REQUIREMENT - Among the lines below, copy exactly those from the one with "v => mret v" through the one with "mmodify (λ t, set_inflight (delete", counting both ends.

Collected data
------------------------------------------------------------

(* ===== verification/Cache.v ===== *)
(** * The read cache (crates/ozd-app/src/cache.rs)

    [CacheTier]: a disk engine on a fast device in front of a durable store.
    A read tries the cache, then the store, and fills the cache; concurrent
    reads of one key are merged into one flight. The threads that call the
    tier are state machines whose steps are the calls of the cache, of the
    store, and the accesses to the table of flights under its lock. *)

From Stdlib Require Import ZArith Lia.
From stdpp Require Import base list gmap strings.
From S2P Require Import Prelude Domain Metrics.
Open Scope Z_scope.

Record CacheConfig := { max_bytes : Z; min_size : Z }.
Definition CacheConfig_default : CacheConfig := {| max_bytes := 0; min_size := 4096 |}.

(** [Flight]: the leader's result, once it is there. Errors travel as text. *)
Definition flight : Type := option (result string bytes).

(** The tier. [ct_flights] are the flights ever made, [ct_inflight] names the
    one that a reader of the key joins. *)
Record CacheTier (B E : Type) := {
  ct_inner : B;
  ct_cache : E;
  ct_cfg : CacheConfig;
  ct_bytes : Z;
  ct_metrics : OpsMetrics;
  ct_flights : list flight;
  ct_inflight : gmap BlockKey nat;
}.
Arguments ct_inner {B E} _.
Arguments ct_cache {B E} _.
Arguments ct_cfg {B E} _.
Arguments ct_bytes {B E} _.
Arguments ct_metrics {B E} _.
Arguments ct_flights {B E} _.
Arguments ct_inflight {B E} _.

Section Cache.
Context {B E : Type} `{BS : !BlockStore B, SE : !ShardEngine E, CE : !CacheEngine E}.
Local Open Scope rust_scope.
Implicit Types (t : CacheTier B E).
Local Abbreviation CM := (M (CacheTier B E) DomainError).

Definition set_inner (b : B) t : CacheTier B E :=
  {| ct_inner := b; ct_cache := ct_cache t; ct_cfg := ct_cfg t; ct_bytes := ct_bytes t;
     ct_metrics := ct_metrics t; ct_flights := ct_flights t; ct_inflight := ct_inflight t |}.
Definition set_cache (e : E) t : CacheTier B E :=
  {| ct_inner := ct_inner t; ct_cache := e; ct_cfg := ct_cfg t; ct_bytes := ct_bytes t;
     ct_metrics := ct_metrics t; ct_flights := ct_flights t; ct_inflight := ct_inflight t |}.
Definition set_bytes (n : Z) t : CacheTier B E :=
  {| ct_inner := ct_inner t; ct_cache := ct_cache t; ct_cfg := ct_cfg t; ct_bytes := n;
     ct_metrics := ct_metrics t; ct_flights := ct_flights t; ct_inflight := ct_inflight t |}.
Definition tally (f : OpsMetrics → OpsMetrics) t : CacheTier B E :=
  {| ct_inner := ct_inner t; ct_cache := ct_cache t; ct_cfg := ct_cfg t; ct_bytes := ct_bytes t;
     ct_metrics := f (ct_metrics t); ct_flights := ct_flights t; ct_inflight := ct_inflight t |}.
Definition set_flights (l : list flight) t : CacheTier B E :=
  {| ct_inner := ct_inner t; ct_cache := ct_cache t; ct_cfg := ct_cfg t; ct_bytes := ct_bytes t;
     ct_metrics := ct_metrics t; ct_flights := l; ct_inflight := ct_inflight t |}.
Definition set_inflight (m : gmap BlockKey nat) t : CacheTier B E :=
  {| ct_inner := ct_inner t; ct_cache := ct_cache t; ct_cfg := ct_cfg t; ct_bytes := ct_bytes t;
     ct_metrics := ct_metrics t; ct_flights := ct_flights t; ct_inflight := m |}.

(** A call of the durable store, and one of the cache's engine. *)
Definition on_inner {A} (c : M B DomainError A) : CM A := λ t,
  let '(r, b) := c (ct_inner t) in (r, set_inner b t).
Definition on_cache {A} (c : M E DomainError A) : CM A := λ t,
  let '(r, e) := c (ct_cache t) in (r, set_cache e t).
Definition tick (c : counter) (n : Z) : CM unit := mmodify (tally (mt_add c n)).

(** [CacheTier::new] *)
Definition cache_new (inner : B) (cache : E) (cfg : CacheConfig) (m : OpsMetrics) : CacheTier B E :=
  {| ct_inner := inner; ct_cache := cache; ct_cfg := cfg;
     ct_bytes := match se_data_bytes cache with Ok n => n | Err _ => 0 end;
     ct_metrics := m; ct_flights := []; ct_inflight := ∅ |}.

(** ** Eviction *)

(** [max_bytes - max_bytes / 10] *)
Definition low_mark (c : CacheConfig) : Z := max_bytes c - max_bytes c / 10.

(** The loop; [None] is a loop that has not ended. *)
Fixpoint evict_loop (fuel : nat) : CM (option unit) :=
  match fuel with
  | O => mret None
  | S fuel =>
      let! t := mget in
      if max_bytes (ct_cfg t) <? ct_bytes t then
        match! on_cache se_evict with! r =>
        match r with
        | Err _ => mret (Some tt)
        | Ok (freed, _) =>
            if freed =? 0 then mret (Some tt)
            else
              do! mmodify (λ t, set_bytes (sat_sub (ct_bytes t) freed) t);
              do! tick cache_evicted_segments 1;
              do! tick cache_evicted_bytes freed;
              let! t := mget in
              if ct_bytes t <=? low_mark (ct_cfg t) then mret (Some tt) else evict_loop fuel
        end
      else mret (Some tt)
  end.

Definition maybe_evict : CM unit :=
  let! t := mget in
  if max_bytes (ct_cfg t) =? 0 then mret tt
  else
    let! r := evict_loop (S (Z.to_nat (ct_bytes t))) in
    match r with Some _ => mret tt | None => mthrow (Io "evict: out of fuel") end.

(** ** Filling and reading *)

Definition populate (key : BlockKey) (body : bytes) : CM unit :=
  let! t := mget in
  if blen body <? min_size (ct_cfg t) then mret tt
  else
    match! on_cache (se_put key body) with! r =>
    match r with
    | Ok _ =>
        do! mmodify (λ t, set_bytes (fetch_add (ct_bytes t) (blen body)) t);
        do! tick cache_populated_bytes (blen body);
        maybe_evict
    | Err _ => mret tt
    end.

(** The three stages of [read_through]: the cache, the store, the filling. *)
Definition look (key : BlockKey) : CM (option bytes) :=
  let! t := mget in
  match se_get (ct_cache t) key with
  | Ok v => do! tick cache_hits 1; mret (Some v)
  | Err NotFound => do! tick cache_misses 1; mret None
  | Err _ =>
      match! on_cache (se_delete key) with! _ =>
      do! tick cache_self_heals 1;
      do! tick cache_misses 1;
      mret None
  end.
Definition fetch (key : BlockKey) : CM bytes := on_inner (bs_get key).

Definition read_through (key : BlockKey) : CM bytes :=
  let! v := look key in
  match v with
  | Some v => mret v
  | None =>
      let! v := fetch key in
      do! populate key v;
      mret v
  end.

(** ** The store's operations, but for the merging of reads *)

Definition cache_put (key : BlockKey) (data : bytes) : CM unit :=
  do! on_inner (bs_put key data);
  populate key data.
Definition cache_stat (key : BlockKey) : CM Z := on_inner (bs_stat key).
Definition cache_has (key : BlockKey) : CM bool := on_inner (bs_has key).
Definition cache_delete (key : BlockKey) : CM unit :=
  do! on_inner (bs_delete key);
  match! on_cache (se_delete key) with! _ => mret tt.
Definition cache_list (prefix : bytes) (after : option BlockKey) (limit : nat) : CM (list (BlockKey * Z)) :=
  on_inner (bs_list prefix after limit).

(** ** Merging of reads *)

(** [self.inflight.lock()]: join the flight of the key, or start one. *)
Definition board (key : BlockKey) : CM (nat * bool) :=
  let! t := mget in
  match ct_inflight t !! key with
  | Some f => mret (f, false)
  | None =>
      let f := length (ct_flights t) in
      do! mmodify (λ t, set_inflight (<[key := f]> (ct_inflight t)) (set_flights (ct_flights t ++ [None]) t));
      mret (f, true)
  end.

(** [*d = Some(...)], and [self.inflight.lock().remove(key)] *)
Definition land (f : nat) (res : DomainResult bytes) : CM unit :=
  mmodify (λ t, set_flights (<[f := Some (match res with Ok v => Ok v | Err e => Err (error_to_string e) end)]>
    (ct_flights t)) t).
Definition clear_flight (key : BlockKey) : CM unit :=
  mmodify (λ t, set_inflight (delete key (ct_inflight t)) t).

(** What a reader that joined makes of the leader's result. *)
Definition unpack (r : result string bytes) : DomainResult bytes :=
  match r with
  | Ok v => Ok v
  | Err s =>
      if bool_decide (s = error_to_string NotFound) then Err NotFound
      else Err (Io ("coalesced read failed: " +:+ s))
  end.

(** [get] of a thread that nothing disturbs. *)
Definition cache_get (key : BlockKey) : CM bytes :=
  let! b := board key in
  let '(f, leader) := b in
  if (leader : bool) then
    match! read_through key with! res =>
    do! land f res;
    do! clear_flight key;
    mlift res
  else
    do! tick cache_coalesced 1;
    let! t := mget in
    match ct_flights t !! f with
    | Some (Some r) => mlift (unpack r)
    | _ => mthrow (Io "get: waits")
    end.

Definition cache_store : BlockStore (CacheTier B E) := {|
  bs_put := cache_put;
  bs_get := cache_get;
  bs_stat := cache_stat;
  bs_has := cache_has;
  bs_delete := cache_delete;
  bs_list := cache_list;
|}.

(** ** Threads *)

(** Where a thread is in its operation. *)
Inductive caller :=
| Reading (key : BlockKey)
| Looking (key : BlockKey) (f : nat)
| Fetching (key : BlockKey) (f : nat)
| Filling (key : BlockKey) (f : nat) (v : bytes)
| Landing (key : BlockKey) (f : nat) (res : DomainResult bytes)
| Clearing (key : BlockKey) (f : nat) (res : DomainResult bytes)
| Waiting (key : BlockKey) (f : nat)
| Putting (key : BlockKey) (d : bytes)
| PutFilling (key : BlockKey) (d : bytes)
| Deleting (key : BlockKey)
| Dropping (key : BlockKey)
| Returned (res : DomainResult bytes).

(** The next step of a caller; a waiting one stays where it is. *)
Definition caller_step (c : caller) : CM caller :=
  match c with
  | Reading key =>
      let! b := board key in
      if (b.2 : bool) then mret (Looking key b.1)
      else do! tick cache_coalesced 1; mret (Waiting key b.1)
  | Looking key f =>
      let! v := look key in
      mret (match v with Some v => Landing key f (Ok v) | None => Fetching key f end)
  | Fetching key f =>
      match! fetch key with! r =>
      mret (match r with Ok v => Filling key f v | Err e => Landing key f (Err e) end)
  | Filling key f v => do! populate key v; mret (Landing key f (Ok v))
  | Landing key f res => do! land f res; mret (Clearing key f res)
  | Clearing key _ res => do! clear_flight key; mret (Returned res)
  | Waiting key f =>
      let! t := mget in
      mret (match ct_flights t !! f with Some (Some r) => Returned (unpack r) | _ => Waiting key f end)
  | Putting key d =>
      match! on_inner (bs_put key d) with! r =>
      mret (match r with Ok _ => PutFilling key d | Err e => Returned (Err e) end)
  | PutFilling key d => do! populate key d; mret (Returned (Ok []))
  | Deleting key =>
      match! on_inner (bs_delete key) with! r =>
      mret (match r with Ok _ => Dropping key | Err e => Returned (Err e) end)
  | Dropping key =>
      match! on_cache (se_delete key) with! _ => mret (Returned (Ok []))
  | Returned res => mret (Returned res)
  end.

(** Thread [w] of the callers [cs] moves. *)
Definition callers_step (w : nat) (cs : list caller) : CM (list caller) :=
  match cs !! w with
  | Some c => let! c := caller_step c in mret (<[w := c]> cs)
  | None => mret cs
  end.
End Cache.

------------------------------------------------------------

EXPECTED ANSWER -
  | Some v => mret v
  | None =>
      let! v := fetch key in
      do! populate key v;
      mret v
  end.

(** ** The store's operations, but for the merging of reads *)

Definition cache_put (key : BlockKey) (data : bytes) : CM unit :=
  do! on_inner (bs_put key data);
  populate key data.
Definition cache_stat (key : BlockKey) : CM Z := on_inner (bs_stat key).
Definition cache_has (key : BlockKey) : CM bool := on_inner (bs_has key).
Definition cache_delete (key : BlockKey) : CM unit :=
  do! on_inner (bs_delete key);
  match! on_cache (se_delete key) with! _ => mret tt.
Definition cache_list (prefix : bytes) (after : option BlockKey) (limit : nat) : CM (list (BlockKey * Z)) :=
  on_inner (bs_list prefix after limit).

(** ** Merging of reads *)

(** [self.inflight.lock()]: join the flight of the key, or start one. *)
Definition board (key : BlockKey) : CM (nat * bool) :=
  let! t := mget in
  match ct_inflight t !! key with
  | Some f => mret (f, false)
  | None =>
      let f := length (ct_flights t) in
      do! mmodify (λ t, set_inflight (<[key := f]> (ct_inflight t)) (set_flights (ct_flights t ++ [None]) t));
      mret (f, true)
  end.

(** [*d = Some(...)], and [self.inflight.lock().remove(key)] *)
Definition land (f : nat) (res : DomainResult bytes) : CM unit :=
  mmodify (λ t, set_flights (<[f := Some (match res with Ok v => Ok v | Err e => Err (error_to_string e) end)]>
    (ct_flights t)) t).
Definition clear_flight (key : BlockKey) : CM unit :=
  mmodify (λ t, set_inflight (delete key (ct_inflight t)) t).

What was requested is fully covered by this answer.